I don’t know what that parent had intended—and fair enough to make a complaint—but unfortunately, we’re living in such a powder-keg society that this young, radicalized French Muslim of Russian descent, who lived 60 kilometers away, just took matters into his own hands. He went to the school, asked the students to identify the teacher, and beheaded him on a sidewalk, in broad daylight. He was apprehended and killed in a firefight with police, but it just goes to show, I think, the knife’s-edge environment we’re living in, where people have accepted this notion that speech can be a form of violence, that it can justify violence—and that ends in violence.

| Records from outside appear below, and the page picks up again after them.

(** * Order lifecycle coordinator of [server.js]

    A shallow embedding of the Express/Telegram order server: the in-memory
    order store ([orders], a JS [Map]), the worker directory ([masters]),
    the API endpoints that write it, the three Telegram handlers and the helper
    functions [extractCityFromAddress], [saveToGoogleSheets],
    [updateGoogleSheet] and [scheduleNotifications].

    Conventions of the model.
    - A JS string is a [string] holding its UTF-8 bytes.  On well-formed
      text a byte-level containment test agrees with the code-unit test of
      [String.prototype.includes].
    - Instants are [Z] milliseconds since the epoch; an ISO timestamp written
      by [new Date().toISOString()] is [toISOString t].
    - Every handler runs to completion.  Collaborator calls ([bot.*],
      [sheets.*]) are answered by an oracle that says, call by call, whether
      the call rejects, how long it takes and what it returns.
    - The callback of a reminder timer runs as an event of its own, between
      two handlers, when the timer is due; the sequence of events says which
      due timer runs next and how late.
    - The body of a create-order request is spread into the stored order.
      Where it has a key that a handler assigns later, the value is taken to
      be of the kind that the handler writes there; [photos] may also hold a
      truthy primitive.  A body whose [photos] is an array is outside the
      model.
    - The text of outgoing messages is abstracted to a tag. *)

From Stdlib Require Import ZArith List String Ascii Bool Lia.
From Stdlib Require Import DecimalString.
From Stdlib Require DecimalZ DecimalFacts.
Import ListNotations.
Local Open Scope string_scope.
Local Open Scope Z_scope.

(** ** JS strings *)

Module JsString.

(** [includes s needle] is [s.includes(needle)]. *)
Fixpoint includes (s needle : string) : bool :=
  if String.prefix needle s then true
  else match s with
       | EmptyString => false
       | String _ s' => includes s' needle
       end.

(** [startsWith s p] is [s.startsWith(p)]. *)
Definition startsWith (s p : string) : bool := String.prefix p s.

(** [drop n s] removes the first [n] bytes of [s]. *)
Fixpoint drop (n : nat) (s : string) : string :=
  match n, s with
  | O, _ => s
  | S _, EmptyString => EmptyString
  | S n', String _ s' => drop n' s'
  end.

(** [replace_prefix p s] is [s.replace(p, '')] for an [s] that starts with
    [p]: the first occurrence of [p] is the prefix itself. *)
Definition replace_prefix (p s : string) : string := drop (String.length p) s.

(** Occurrence of [needle] somewhere inside [s]. *)
Definition occurs_in (needle s : string) : Prop :=
  exists pre post, s = pre ++ needle ++ post.

End JsString.

(** ** JS values used as identities and map keys *)

Inductive jsval : Type :=
| JUndef
| JNum (n : Z)
| JStr (s : string).

(** Strict equality [===], which on these values is also the SameValueZero
    comparison of [Map] keys: a number never equals a string. *)
Definition js_eqb (a b : jsval) : bool :=
  match a, b with
  | JUndef, JUndef => true
  | JNum x, JNum y => Z.eqb x y
  | JStr x, JStr y => String.eqb x y
  | _, _ => false
  end.

(** [Number.prototype.toString] on an integer identity. *)
Definition num_toString (n : Z) : string := NilZero.string_of_int (Z.to_int n).

(** Builtins the server relies on and that are left abstract: Unicode
    lower-casing, ISO rendering of an instant and [Date] parsing (with [None]
    for an Invalid Date). *)
Record JsRuntime : Type := {
  toLowerCase : string -> string;
  toISOString : Z -> string;
  Date_parse : string -> option Z
}.

(** ** Region routing *)

(** [Object.keys(CITY_CHANNELS)] with the channel of each key, in insertion
    order. *)
Definition CITY_CHANNELS : list (string * string) :=
  [ ("Москва", "@apexclean_moscow");
    ("Санкт-Петербург", "@apexclean_spb");
    ("Казань", "@apexclean_kazan") ].

Definition DEFAULT_CITY : string := "Москва".

Section Routing.
Context (rt : JsRuntime).

(** The [for (const city of cities)] loop with its early [return]. *)
Fixpoint city_loop (address : string) (cities : list string) : option string :=
  match cities with
  | [] => None
  | city :: rest =>
      if JsString.includes (toLowerCase rt address) (toLowerCase rt city)
      then Some city
      else city_loop address rest
  end.

Definition extractCityFromAddress (address : string) : string :=
  match city_loop address (map fst CITY_CHANNELS) with
  | Some city => city
  | None => "Москва"
  end.

(** [CITY_CHANNELS[city] || CITY_CHANNELS['Москва']]. *)
Fixpoint channel_of (city : string) (tbl : list (string * string)) : option string :=
  match tbl with
  | [] => None
  | (c, ch) :: rest => if String.eqb c city then Some ch else channel_of city rest
  end.

Definition channel_for (city : string) : string :=
  match channel_of city CITY_CHANNELS with
  | Some ch => ch
  | None => "@apexclean_moscow"
  end.

End Routing.

(** ** Photo stage classification *)

Inductive Stage : Type := OnSite | Chemistry | Before | After.

(** The [if / else if] chain of the photo handler; [None] is the empty
    string left in [type]. *)
Definition classify (text : string) : option Stage :=
  if JsString.includes text "на месте" then Some OnSite
  else if JsString.includes text "химия" then Some Chemistry
  else if JsString.includes text "до" then Some Before
  else if JsString.includes text "после" then Some After
  else None.


Definition stage_key (s : Stage) : string :=
  match s with
  | OnSite => "on_site"
  | Chemistry => "chemistry"
  | Before => "before"
  | After => "after"
  end.

(** ** Data model *)

Inductive Status : Type := pending | taken | completed.

Definition status_str (s : Status) : string :=
  match s with
  | pending => "pending"
  | taken => "taken"
  | completed => "completed"
  end.

Definition status_eqb (a b : Status) : bool :=
  match a, b with
  | pending, pending | taken, taken | completed, completed => true
  | _, _ => false
  end.

(** What [order.photos] holds: nothing (the key is absent, or the body
    gave it a falsy value); a truthy primitive that came with the body (a
    non-empty string, a non-zero number or [true]); or an ordinary object,
    not an array, given by its own properties, whose values are taken to
    be strings. *)
Inductive Photos : Type :=
| NoPhotos
| PrimitivePhotos
| PhotoObject (entries : list (string * string)).

(** The fields of a create-order request body that the server reads.
    [customerAddress] is [None] when the body has no such field.  The body
    is spread into the stored order, so a body that has one of the keys
    which the handlers assign later ([telegramMessageId], [telegramChatId],
    [masterId], [masterName], [takenAt], [completedAt], [photos]) puts its
    value on the new order: the [body_] fields are these values, [None],
    [JUndef] or [NoPhotos] when the body has no such key.  The keys [id],
    [status] and [createdAt] of a body are overwritten by the literal. *)
Record OrderData : Type := {
  manager : string;
  customerName : string;
  customerPhone : string;
  customerAddress : option string;
  customerFlat : string;
  area : string;
  cleaningType : string;
  difficulty : string;
  orderDate : string;
  orderTime : string;
  orderTotal : string;
  masterPay : string;
  pets : string;
  equipment : string;
  chemistry : string;
  worksDescription : string;
  body_telegramMessageId : option Z;
  body_telegramChatId : option Z;
  body_masterId : jsval;
  body_masterName : option string;
  body_takenAt : option Z;
  body_completedAt : option Z;
  body_photos : Photos
}.

(** An order object of the [orders] map.  Optional fields are the
    properties that a handler adds later or that came with the body.  No
    statement of the program assigns [completedAt]; the field is kept so
    that this can be stated. *)
Record Order : Type := {
  body : OrderData;
  id : string;
  status : Status;
  createdAt : Z;
  telegramMessageId : option Z;
  telegramChatId : option Z;
  masterId : jsval;
  masterName : option string;
  takenAt : option Z;
  completedAt : option Z;
  photos : Photos
}.

Definition with_status (s : Status) (o : Order) : Order :=
  {| body := body o; id := id o; status := s; createdAt := createdAt o;
     telegramMessageId := telegramMessageId o; telegramChatId := telegramChatId o;
     masterId := masterId o; masterName := masterName o; takenAt := takenAt o;
     completedAt := completedAt o; photos := photos o |}.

So, I think it’s been very important that certain Muslim voices in France and around the world have condemned this murder, and spoken out clearly about it as an act of terrorism. I hope it doesn’t spark a wave of anti-Muslim sentiment, because we know that also can happen. This is the act of a single individual, and yes, he may have been motivated by Muslim theology, but that doesn’t mean that what he did is something that’s embraced by all Muslims. It’s far from it. So, we need to be very much on guard that this doesn’t trigger another vicious backlash that only deepens these schisms.